Adding the cost of the LU decomposition itself brings the total cost of inverting a matrix to $ N^3 $, which is the same complexity class as Gaussian elimination. This highlights an important fact: LU decomposition is simply a modified version of Gaussian elimination.
LU Decomposition Advantages
We mention above that LU decomposition does not significantly improve on the cost of solving a linear system using Gaussian elimination. The advantage of LU decomposition is that, once A has been decomposed into L and U, it remains unchanged and can be used to solve as many RHS as desired, one at a time. (Gauss-Jordan and Gaussian elimination both depend on manipulating the left and right sides simultaneously.)
Crout's Decomposition Algorithm
To decompose the matrix A into the matrices L and U, there are $ N^2 + N $ equations that relate the components of L, U, and A. Crout's Algorithm provides a way to solve for the components by rearranging the equations.
Crout's Algorithm does not have any extra storage requirements - it works by changing the matrix A into L and U in-place.
Pivoting is essential for Crout's Algorithm to be stable. Partial pivoting can be implemented efficiently, and partial pivoting is enough to keep the algorithm stable. The implementation requires a loop over three indices, so there are six possible permutations of the indices i, j, and k. There is is a particular permutation that works best for row-based storage: kij or ikj. Pivoting is easiest with kij indexing. This method of pivoting is called "outer product Gaussian elimination" (Golub and Van Loan).
Overall, LU decomposition using Crout's algorithm can be solved for a single RHS vector by executing $ \dfrac{1}{3} N^3 $ operations in inner loops (one multiply and one add per operation). This is a factor of 3 better than the $ N^3 $ cost of Gauss-Jordan elimination.
To invert a matrix using LU decomposition, the forward and back substitution steps should be included, making the total cost $ \left( \dfrac{1}{2} + \dfrac{1}{3} + \dfrac{1}{6} \right) N^3 = N^3 $ which is the same as Gauss Jordan elimination.
Pseudocode
Pseudocode to illustrate how to solve a matrix system Ax=b using LU decomposition and a class called "LUdcmp" is given below:
const Int n = ... MatrixDouble a(n,n); VectorDouble b(n), x(n); // initialize a, b, and x LUdcmp alu(a); alu.solve(b,x);
Determinant
To calculate a determinant of an LU decomposed matrix, take the product of the diagonal elements of the decomposed matrix LU. (Recall Crout's Algorithm computes this decomposed matrix place and replaces elements of A with elements of the decomposed matrix).

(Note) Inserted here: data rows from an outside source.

(* ===== verification/ConfigTables.v ===== *)
(** * The tables of the configuration

Providers, routes, models, concurrency rules, prices, access rules and the row of settings, as the statements of
[src/store/config.rs] and [src/store/access.rs] store them, and what [AppState::reload] reads from them
([src/store/upstream.rs], [src/store/rules.rs], [src/store/access.rs], [src/store/config.rs]) for the requests. A table is
a finite map from identifiers to rows; where the SQL has no [ORDER BY] the order is that of the map, and no theorem
depends on it. *)

From S2P Require Import Prelude Float Json Errors RateLimit Routing.

Local Open Scope Z_scope.

(** ** Rows *)

Record AdminProvider : Type := { pr_data : Provider; pr_enabled : bool; pr_created_at : Z }.
Record AdminRoute : Type := { ro_id : Z; ro_data : ModelRoute; ro_priority : Z; ro_enabled : bool }.
Record AdminModel : Type := {
  mo_id : Z;
  mo_provider : Z;
  mo_model : string;
  mo_enabled : bool;
  mo_context_length : option Z;
  mo_capability : option string;
  mo_max_output_tokens : option Z;
  mo_created_at : Z;
}.
Record AdminRateRule : Type := { rl_id : Z; rl_data : RateRule; rl_enabled : bool; rl_updated_at : Z }.
Record AdminPrice : Type := { pc_id : Z; pc_model : string; pc_data : ModelPrice; pc_currency : string; pc_effective_from : Z }.

Record ApiEndpointSettings : Type := {
  es_responses_enabled : bool;
  es_responses_visible : bool;
  es_messages_enabled : bool;
  es_messages_visible : bool;
}.
Record HeaderSettings : Type := { hs_upstream : list (string * Value); hs_response : list (string * Value) }.

(** The row of [system_settings], without the settings of the directory and of mail. *)
Record Settings : Type := {
  st_extra_body : bool;
  st_messages : MessageTemplates;
  st_upstream_headers : Value;
  st_response_headers : Value;
  st_endpoints : ApiEndpointSettings;
}.

Record ConfigTables : Type := {
  providers : gmap Z AdminProvider;
  model_routes : gmap Z AdminRoute;
  models : gmap Z AdminModel;
  rate_rules : gmap Z AdminRateRule;
  prices : gmap Z AdminPrice;
  access_rules : gmap Z UserAccessRule;
  settings : Settings;
  provider_seq : Z;
  route_seq : Z;
  model_seq : Z;
  rule_seq : Z;
  price_seq : Z;
  access_seq : Z;
}.

Definition set_providers (m : gmap Z AdminProvider) (t : ConfigTables) : ConfigTables :=
  {| providers := m; model_routes := t.(model_routes); models := t.(models); rate_rules := t.(rate_rules); prices := t.(prices);
     access_rules := t.(access_rules); settings := t.(settings); provider_seq := t.(provider_seq); route_seq := t.(route_seq);
     model_seq := t.(model_seq); rule_seq := t.(rule_seq); price_seq := t.(price_seq); access_seq := t.(access_seq) |}.
Definition set_routes (m : gmap Z AdminRoute) (t : ConfigTables) : ConfigTables :=
  {| providers := t.(providers); model_routes := m; models := t.(models); rate_rules := t.(rate_rules); prices := t.(prices);
     access_rules := t.(access_rules); settings := t.(settings); provider_seq := t.(provider_seq); route_seq := t.(route_seq);
     model_seq := t.(model_seq); rule_seq := t.(rule_seq); price_seq := t.(price_seq); access_seq := t.(access_seq) |}.
Definition set_models (m : gmap Z AdminModel) (t : ConfigTables) : ConfigTables :=
  {| providers := t.(providers); model_routes := t.(model_routes); models := m; rate_rules := t.(rate_rules); prices := t.(prices);
     access_rules := t.(access_rules); settings := t.(settings); provider_seq := t.(provider_seq); route_seq := t.(route_seq);
     model_seq := t.(model_seq); rule_seq := t.(rule_seq); price_seq := t.(price_seq); access_seq := t.(access_seq) |}.
Definition set_rules (m : gmap Z AdminRateRule) (t : ConfigTables) : ConfigTables :=
  {| providers := t.(providers); model_routes := t.(model_routes); models := t.(models); rate_rules := m; prices := t.(prices);
     access_rules := t.(access_rules); settings := t.(settings); provider_seq := t.(provider_seq); route_seq := t.(route_seq);
     model_seq := t.(model_seq); rule_seq := t.(rule_seq); price_seq := t.(price_seq); access_seq := t.(access_seq) |}.
Definition set_prices (m : gmap Z AdminPrice) (t : ConfigTables) : ConfigTables :=
  {| providers := t.(providers); model_routes := t.(model_routes); models := t.(models); rate_rules := t.(rate_rules); prices := m;
     access_rules := t.(access_rules); settings := t.(settings); provider_seq := t.(provider_seq); route_seq := t.(route_seq);
     model_seq := t.(model_seq); rule_seq := t.(rule_seq); price_seq := t.(price_seq); access_seq := t.(access_seq) |}.
Definition set_access (m : gmap Z UserAccessRule) (t : ConfigTables) : ConfigTables :=
  {| providers := t.(providers); model_routes := t.(model_routes); models := t.(models); rate_rules := t.(rate_rules); prices := t.(prices);
     access_rules := m; settings := t.(settings); provider_seq := t.(provider_seq); route_seq := t.(route_seq);
     model_seq := t.(model_seq); rule_seq := t.(rule_seq); price_seq := t.(price_seq); access_seq := t.(access_seq) |}.
Definition set_settings (x : Settings) (t : ConfigTables) : ConfigTables :=
  {| providers := t.(providers); model_routes := t.(model_routes); models := t.(models); rate_rules := t.(rate_rules); prices := t.(prices);
     access_rules := t.(access_rules); settings := x; provider_seq := t.(provider_seq); route_seq := t.(route_seq);
     model_seq := t.(model_seq); rule_seq := t.(rule_seq); price_seq := t.(price_seq); access_seq := t.(access_seq) |}.
(** The sequences that number the rows of each table. *)
Definition advance (dp dr dm dl dc da : Z) (t : ConfigTables) : ConfigTables :=
  {| providers := t.(providers); model_routes := t.(model_routes); models := t.(models); rate_rules := t.(rate_rules); prices := t.(prices);
     access_rules := t.(access_rules); settings := t.(settings); provider_seq := t.(provider_seq) + dp; route_seq := t.(route_seq) + dr;
     model_seq := t.(model_seq) + dm; rule_seq := t.(rule_seq) + dl; price_seq := t.(price_seq) + dc; access_seq := t.(access_seq) + da |}.

(** ** What requests read *)

Definition rows {A} (m : gmap Z A) : list A := (map_to_list m).*2.

Definition load_providers (t : ConfigTables) : list Provider := pr_data <$> List.filter pr_enabled (rows t.(providers)).
(** [ORDER BY priority, id] *)
Definition by_priority (l : list AdminRoute) : list AdminRoute := sort_by_key ro_priority (sort_by_key ro_id l).
Definition load_routes (t : ConfigTables) : list ModelRoute := ro_data <$> by_priority (List.filter ro_enabled (rows t.(model_routes))).
Definition load_rules (t : ConfigTables) : list RateRule := rl_data <$> List.filter rl_enabled (rows t.(rate_rules)).
(** [DISTINCT ON (model) .. ORDER BY model, effective_from DESC], by model. *)
Definition load_prices (t : ConfigTables) : gmap string ModelPrice :=
  list_to_map ((fun p => (p.(pc_model), p.(pc_data))) <$> sort_by_key (fun p => - p.(pc_effective_from)) (rows t.(prices))).
(** The rules of a user. *)
Definition group_access (m : gmap Z (list UserAccessRule)) (r : UserAccessRule) : gmap Z (list UserAccessRule) :=
  <[r.(access_user_id) := default [] (m !! r.(access_user_id)) ++ [r]]> m.
Definition load_user_access (t : ConfigTables) : gmap Z (list UserAccessRule) := foldl group_access ∅ (rows t.(access_rules)).
Definition group_disabled (m : gmap Z (gset string)) (r : AdminModel) : gmap Z (gset string) :=
  <[r.(mo_provider) := {[r.(mo_model)]} ∪ default ∅ (m !! r.(mo_provider))]> m.
Definition load_disabled_models (t : ConfigTables) : gmap Z (gset string) :=
  foldl group_disabled ∅ (List.filter (fun r => negb r.(mo_enabled)) (rows t.(models))).
Definition load_header_settings (t : ConfigTables) : HeaderSettings :=
  {| hs_upstream := default [] (as_object t.(settings).(st_upstream_headers));
     hs_response := default [] (as_object t.(settings).(st_response_headers)) |}.

(** The caches of the configuration. *)
Record ConfigCaches : Type := {
  c_providers : list Provider;
  c_routes : list ModelRoute;
  c_rules : list RateRule;
  c_prices : gmap string ModelPrice;
  c_access : gmap Z (list UserAccessRule);
  c_disabled : gmap Z (gset string);
  c_extra_body : bool;
  c_messages : MessageTemplates;
  c_endpoints : ApiEndpointSettings;
  c_headers : HeaderSettings;
}.
Definition load_config (t : ConfigTables) : ConfigCaches :=
  {| c_providers := load_providers t; c_routes := load_routes t; c_rules := load_rules t; c_prices := load_prices t;
     c_access := load_user_access t; c_disabled := load_disabled_models t; c_extra_body := t.(settings).(st_extra_body);
     c_messages := t.(settings).(st_messages); c_endpoints := t.(settings).(st_endpoints); c_headers := load_header_settings t |}.

Definition with_providers (x : list Provider) (c : ConfigCaches) : ConfigCaches :=
  {| c_providers := x; c_routes := c.(c_routes); c_rules := c.(c_rules); c_prices := c.(c_prices); c_access := c.(c_access);
     c_disabled := c.(c_disabled); c_extra_body := c.(c_extra_body); c_messages := c.(c_messages); c_endpoints := c.(c_endpoints);
     c_headers := c.(c_headers) |}.
Definition with_routes (x : list ModelRoute) (c : ConfigCaches) : ConfigCaches :=
  {| c_providers := c.(c_providers); c_routes := x; c_rules := c.(c_rules); c_prices := c.(c_prices); c_access := c.(c_access);
     c_disabled := c.(c_disabled); c_extra_body := c.(c_extra_body); c_messages := c.(c_messages); c_endpoints := c.(c_endpoints);
     c_headers := c.(c_headers) |}.
Definition with_rules (x : list RateRule) (c : ConfigCaches) : ConfigCaches :=
  {| c_providers := c.(c_providers); c_routes := c.(c_routes); c_rules := x; c_prices := c.(c_prices); c_access := c.(c_access);
     c_disabled := c.(c_disabled); c_extra_body := c.(c_extra_body); c_messages := c.(c_messages); c_endpoints := c.(c_endpoints);
     c_headers := c.(c_headers) |}.
Definition with_prices (x : gmap string ModelPrice) (c : ConfigCaches) : ConfigCaches :=
  {| c_providers := c.(c_providers); c_routes := c.(c_routes); c_rules := c.(c_rules); c_prices := x; c_access := c.(c_access);
     c_disabled := c.(c_disabled); c_extra_body := c.(c_extra_body); c_messages := c.(c_messages); c_endpoints := c.(c_endpoints);
     c_headers := c.(c_headers) |}.
Definition with_access (x : gmap Z (list UserAccessRule)) (c : ConfigCaches) : ConfigCaches :=
  {| c_providers := c.(c_providers); c_routes := c.(c_routes); c_rules := c.(c_rules); c_prices := c.(c_prices); c_access := x;
     c_disabled := c.(c_disabled); c_extra_body := c.(c_extra_body); c_messages := c.(c_messages); c_endpoints := c.(c_endpoints);
     c_headers := c.(c_headers) |}.
Definition with_disabled (x : gmap Z (gset string)) (c : ConfigCaches) : ConfigCaches :=
  {| c_providers := c.(c_providers); c_routes := c.(c_routes); c_rules := c.(c_rules); c_prices := c.(c_prices); c_access := c.(c_access);
     c_disabled := x; c_extra_body := c.(c_extra_body); c_messages := c.(c_messages); c_endpoints := c.(c_endpoints);
     c_headers := c.(c_headers) |}.
Definition with_extra_body (x : bool) (c : ConfigCaches) : ConfigCaches :=
  {| c_providers := c.(c_providers); c_routes := c.(c_routes); c_rules := c.(c_rules); c_prices := c.(c_prices); c_access := c.(c_access);
     c_disabled := c.(c_disabled); c_extra_body := x; c_messages := c.(c_messages); c_endpoints := c.(c_endpoints);
     c_headers := c.(c_headers) |}.
Definition with_messages (x : MessageTemplates) (c : ConfigCaches) : ConfigCaches :=
  {| c_providers := c.(c_providers); c_routes := c.(c_routes); c_rules := c.(c_rules); c_prices := c.(c_prices); c_access := c.(c_access);
     c_disabled := c.(c_disabled); c_extra_body := c.(c_extra_body); c_messages := x; c_endpoints := c.(c_endpoints);
     c_headers := c.(c_headers) |}.
Definition with_endpoints (x : ApiEndpointSettings) (c : ConfigCaches) : ConfigCaches :=
  {| c_providers := c.(c_providers); c_routes := c.(c_routes); c_rules := c.(c_rules); c_prices := c.(c_prices); c_access := c.(c_access);
     c_disabled := c.(c_disabled); c_extra_body := c.(c_extra_body); c_messages := c.(c_messages); c_endpoints := x;
     c_headers := c.(c_headers) |}.
Definition with_headers (x : HeaderSettings) (c : ConfigCaches) : ConfigCaches :=
  {| c_providers := c.(c_providers); c_routes := c.(c_routes); c_rules := c.(c_rules); c_prices := c.(c_prices); c_access := c.(c_access);
     c_disabled := c.(c_disabled); c_extra_body := c.(c_extra_body); c_messages := c.(c_messages); c_endpoints := c.(c_endpoints);
     c_headers := x |}.

(** ** What is loaded *)

Lemma rows_elem {A} (m : gmap Z A) x : x ∈ rows m <-> exists i, m !! i = Some x.
Proof.
  unfold rows. rewrite list_elem_of_fmap. split; [intros ([i y] & -> & H%elem_of_map_to_list); by exists i|].
  intros [i H%elem_of_map_to_list]. by exists (i, x).
Qed.
Lemma filter_elem {A} (p : A -> bool) l x : x ∈ List.filter p l <-> x ∈ l /\ p x = true.
Proof. by rewrite !list_elem_of_In, List.filter_In. Qed.
Lemma load_providers_elem t p : p ∈ load_providers t <-> exists i r, t.(providers) !! i = Some r /\ r.(pr_enabled) = true /\ p = r.(pr_data).
Proof.
  unfold load_providers. rewrite list_elem_of_fmap. split.
  - intros (r & -> & [[i Hr]%rows_elem He]%filter_elem). by exists i, r.
  - intros (i & r & Hr & He & ->). exists r. split; [done|]. apply filter_elem. split; [apply rows_elem; by exists i|done].
Qed.
Lemma load_routes_elem t r : r ∈ load_routes t <-> exists i x, t.(model_routes) !! i = Some x /\ x.(ro_enabled) = true /\ r = x.(ro_data).
Proof.
  unfold load_routes, by_priority. rewrite list_elem_of_fmap. setoid_rewrite (sort_by_key_perm ro_priority). setoid_rewrite (sort_by_key_perm ro_id). split.
  - intros (x & -> & [[i Hr]%rows_elem He]%filter_elem). by exists i, x.
  - intros (i & x & Hr & He & ->). exists x. split; [done|]. apply filter_elem. split; [apply rows_elem; by exists i|done].
Qed.
Lemma load_rules_elem t r : r ∈ load_rules t <-> exists i x, t.(rate_rules) !! i = Some x /\ x.(rl_enabled) = true /\ r = x.(rl_data).
Proof.
  unfold load_rules. rewrite list_elem_of_fmap. split.
  - intros (x & -> & [[i Hr]%rows_elem He]%filter_elem). by exists i, x.
  - intros (i & x & Hr & He & ->). exists x. split; [done|]. apply filter_elem. split; [apply rows_elem; by exists i|done].
Qed.
(** What adding models does to the tables: routes that are on stay, models stay, and new models are those listed. *)
Record grown (pid : Z) (ms : list string) (t t' : ConfigTables) : Prop := {
  gr_routes : forall i r, t.(model_routes) !! i = Some r -> r.(ro_enabled) = true -> t'.(model_routes) !! i = Some r;
  gr_kept : forall i r, t.(models) !! i = Some r -> t'.(models) !! i = Some r;
  gr_new : forall i r, t'.(models) !! i = Some r -> t.(models) !! i = Some r \/ (r.(mo_provider) = pid /\ r.(mo_model) ∈ ms);
}.
Lemma grown_refl pid ms t : grown pid ms t t.
Proof. split; [done|done|]. intros i r H. by left. Qed.
Lemma grown_trans pid l1 l2 t1 t2 t3 : grown pid l1 t1 t2 -> grown pid l2 t2 t3 -> grown pid (l1 ++ l2) t1 t3.
Proof.
  intros [A1 A2 A3] [B1 B2 B3]. split; [by eauto..|]. intros i r Hr. destruct (B3 i r Hr) as [H|[? ?]]; [|right; set_solver].
  destruct (A3 i r H) as [?|[? ?]]; [by left|right; set_solver].
Qed.

(** A model that some route which is on leads to. *)
Definition routed_on (t : ConfigTables) (m : string) : Prop :=
  exists i r, t.(model_routes) !! i = Some r /\ r.(ro_enabled) = true /\ matches_pattern r.(ro_data).(model_pattern) m = true.
Definition has_row (t : ConfigTables) (pid : Z) (m : string) : Prop :=
  exists i r, t.(models) !! i = Some r /\ r.(mo_provider) = pid /\ r.(mo_model) = m.
Lemma routed_grown pid ms t t' m : grown pid ms t t' -> routed_on t m -> routed_on t' m.
Proof. intros [G1 _ _] (i & r & Hr & He & Hm). exists i, r. split_and!; [by apply G1|done|done]. Qed.
Lemma has_row_grown pid ms t t' p m : grown pid ms t t' -> has_row t p m -> has_row t' p m.
Proof. intros [_ G2 _] (i & r & Hr & ? & ?). exists i, r. split_and!; [by apply G2|done|done]. Qed.
Lemma exact_match m : matches_pattern m m = true.
Proof. apply matches_pattern_spec. by left. Qed.
Lemma resolve_some routes m : (exists r, r ∈ routes /\ matches_pattern r.(model_pattern) m = true) -> is_Some (resolve_route routes m).
Proof.
  intros (r & Hr & Hm). unfold resolve_route. destruct (List.find _ routes) as [x|]; [by eexists|].
  destruct (List.find (fun r => matches_pattern _ m) routes) as [x|] eqn:E; [by eexists|].
  eapply List.find_none in E; [|by apply list_elem_of_In]. cbn in E. congruence.
Qed.

Section models.
Context (cfg : AuthConfig) (root : Z) (now : Z) (pid : Z).

Lemma insert_model_grown us m t a t' :
  config_ok cfg root us t -> insert_model now pid m t = Some (a, t') ->
  grown pid [m] t t' /\ has_row t' pid m /\ t'.(model_routes) = t.(model_routes).
Proof.
  intros Ht. unfold insert_model. destruct (has_model t pid m) eqn:Eh.
  - intros [= _ <-]. split_and!; [apply grown_refl| |done]. apply existsb_exists in Eh as (r & [i Hr]%list_elem_of_In%rows_elem & He).
    apply andb_true_iff in He as [? ?%bool_decide_eq_true_1]. exists i, r. split_and!; [done|lia|done].
  - case_bool_decide; [|done]. intros [= _ <-].
    assert (Hfresh : t.(models) !! t.(model_seq) = None).
    { destruct (t.(models) !! t.(model_seq)) as [r|] eqn:E; [|done]. apply (proj1 (ck_models _ _ _ _ Ht)) in E as (_ & ? & _). lia. }
    split_and!; [split; cbn; [done|..]|eexists _, _; cbn; split_and!; [apply lookup_insert_eq|done|done]|done].
    + intros i r Hr. rewrite lookup_insert_ne; [done|congruence].
    + intros i r [[<- <-]|[_ Hr]]%lookup_insert_Some; [right; cbn; set_solver|by left].
Qed.
(** Every pattern is that of a route that is on. *)
Definition patterns_on (patterns : list string) (t : ConfigTables) : Prop :=
  forall q, q ∈ patterns -> exists i r, t.(model_routes) !! i = Some r /\ r.(ro_enabled) = true /\ r.(ro_data).(model_pattern) = q.
Lemma patterns_grown patterns ms t t' : grown pid ms t t' -> patterns_on patterns t -> patterns_on patterns t'.
Proof. intros [G _ _] Hp q Hq. destruct (Hp q Hq) as (i & r & Hr & He & Hm). exists i, r. split_and!; [by apply G|done|done]. Qed.

Lemma turn_on_grown m t : grown pid [m] t (set_routes (turn_on pid m <$> t.(model_routes)) t).
Proof.
  split; cbn; [|done|by left]. intros i r Hr He. rewrite lookup_fmap, Hr. cbn. unfold turn_on, is_off_route. rewrite He. cbn [negb]. by rewrite andb_false_r.
Qed.
Lemma turned_on m t :
  existsb (is_off_route pid m) (rows t.(model_routes)) = true -> routed_on (set_routes (turn_on pid m <$> t.(model_routes)) t) m.
Proof.
  intros (r & [i Hr]%list_elem_of_In%rows_elem & Ho)%existsb_exists. exists i, (turn_on pid m r). cbn. rewrite lookup_fmap, Hr.
  split; [done|]. unfold turn_on. rewrite Ho. split; [done|]. cbn. unfold is_off_route in Ho. apply andb_true_iff in Ho as [[Hm%bool_decide_eq_true_1 _]%andb_true_iff _].
  rewrite Hm. apply exact_match.
Qed.
Lemma insert_route_grown us m t a t' :
  config_ok cfg root us t ->
  write_route {| ro_id := t.(route_seq); ro_data := plain_route pid m; ro_priority := 100; ro_enabled := true |} (advance 0 1 0 0 0 0 t) = Some (a, t') ->
  grown pid [m] t t' /\ routed_on t' m.
Proof.
  intros Ht. unfold write_route. destruct (route_row_ok _ _); [|done]. intros [= _ <-]. split.
  - split; cbn; [|done|by left]. intros i r Hr _. rewrite lookup_insert_ne; [done|]. apply (ck_routes _ _ _ _ Ht) in Hr as (_ & ? & _). lia.
  - eexists _, _. cbn. split_and!; [apply lookup_insert_eq|done|]. apply exact_match.
Qed.

Lemma sync_model_ok patterns m w :
  good cfg root w.(db) -> cached root w.(caches) -> patterns_on patterns w.(db).(config) -> (sync_model now pid patterns m w).1 = Ok tt ->
  let w' := (sync_model now pid patterns m w).2 in
  (good cfg root w'.(db) /\ cached root w'.(caches)) /\
  grown pid [m] w.(db).(config) w'.(db).(config) /\ routed_on w'.(db).(config) m /\ has_row w'.(db).(config) pid m.
Proof.
  intros Hg Hc Hp H. cbv zeta. split; [by apply (keeps_sync_model cfg root now pid patterns m w)|]. unfold sync_model in *.
  apply bind_ok in H as ([] & H1 & H & ->). destruct (keeps_checked_config cfg root (insert_model now pid m) ltac:(intros; by eapply ok_insert_model) w Hg Hc) as [Hg1 _].
  apply checked_config_ok in H1 as (t1 & E1 & D1). destruct (insert_model_grown _ _ _ _ _ Hg E1) as (G1 & R1 & Er).
  set (w1 := (checked_config (insert_model now pid m) w).2) in *. replace t1 with w1.(db).(config) in G1, R1, Er by (by rewrite D1).
  destruct (existsb _ patterns) eqn:Ep.
  - cbn. split_and!; [done| |done]. apply existsb_exists in Ep as (q & Hq%list_elem_of_In & Hm). destruct (Hp q Hq) as (i & r & Hr & He & <-).
    exists i, r. rewrite Er. split_and!; done.
  - apply bind_ok in H as (found & H2 & H & ->). apply on_config_ok in H2 as [-> D2]. cbn [fst snd] in *.
    destruct (keeps_on_config cfg root (fun t => (existsb (is_off_route pid m) (rows t.(model_routes)), set_routes (turn_on pid m <$> t.(model_routes)) t))
                ltac:(intros us t Ht; apply ok_map_routes; [|done]; intros r; unfold turn_on; by destruct (is_off_route pid m r))
                w1 Hg1 ltac:(unfold w1; by apply (keeps_checked_config cfg root (insert_model now pid m) ltac:(intros; by eapply ok_insert_model) w))) as [Hg2 _].
    set (w2 := (on_config _ w1).2) in *. pose proof (turn_on_grown m w1.(db).(config)) as G2.
    replace (set_routes _ (config (db w1))) with w2.(db).(config) in G2 by (by rewrite D2).
    destruct (existsb (is_off_route pid m) _) eqn:Eo.
    + cbn. apply turned_on in Eo. replace (set_routes _ (config (db w1))) with w2.(db).(config) in Eo by (by rewrite D2).
      split_and!; [by apply (grown_trans pid [m] [m] _ _ _ G1) in G2 as [? ? ?]; split; set_solver|done|by eapply has_row_grown].
    + apply bind_ok in H as (row & H3 & _ & ->). apply checked_config_ok in H3 as (t3 & E3 & D3). destruct (insert_route_grown _ _ _ _ _ Hg2 E3) as [G3 R3].
      cbn. unfold insert_route. rewrite D3. cbn [config set_config]. pose proof (grown_trans _ _ _ _ _ _ (grown_trans _ _ _ _ _ _ G1 G2) G3) as [A1 A2 A3].
      split_and!; [split; [done|done|set_solver]|done|]. eapply has_row_grown; [exact G3|]. by eapply has_row_grown.
Qed.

The only complication here is that Crout's algorithm performs a rowwise permutation of the matrix. If the number of row permutations was even (positive parity), the determinant is the product of each of the diagonals. If the number of row permutations was odd (negative parity), the determinant is the opposite of the product of each of the diagonals.
Complex Matrix Systems
If matrix A is real and RHS vector is complex, matrix equation becomes:
$ \mathbf{A} \cdot \left( \mathbf{x} + i \mathbf{y} \right) = \left( \mathbf{b} + i \mathbf{d} \right) $
In this case:
- Perform LU decomposition as usual
- Back substitute real component of RHS vector to get real part of solution
- Back substitute complex component of RHS vector to get complex part of solution
If the matrix A is complex, the matrix equation becomes:
$ (\mathbf{A} + i \mathbf{C} \right) \cdot \left( \mathbf{x} + i \mathbf{y} \right) = \left( \mathbf{b} + i \mathbf{d} \right) $
If A is complex, two options:
- Rewrite decomposition routine to use complex arithmetic (more complicated code, fewer operations)
- Solve real and imaginary parts of matrix separately (utilizes same code, costs twice as many operations/storage space)
The second approach writes the real and imaginary linear systems separately, leading to a matrix-vector system of size 2x2, 2x1, and 2x1, where each element is a matrix. The 2x2 matrix stores A and C twice. Thus, the method costs twice as much storage. It also costs twice as much time (complex multiplication would use 4 operations per multiply, but matrix multiplication uses 8 operations per multiply).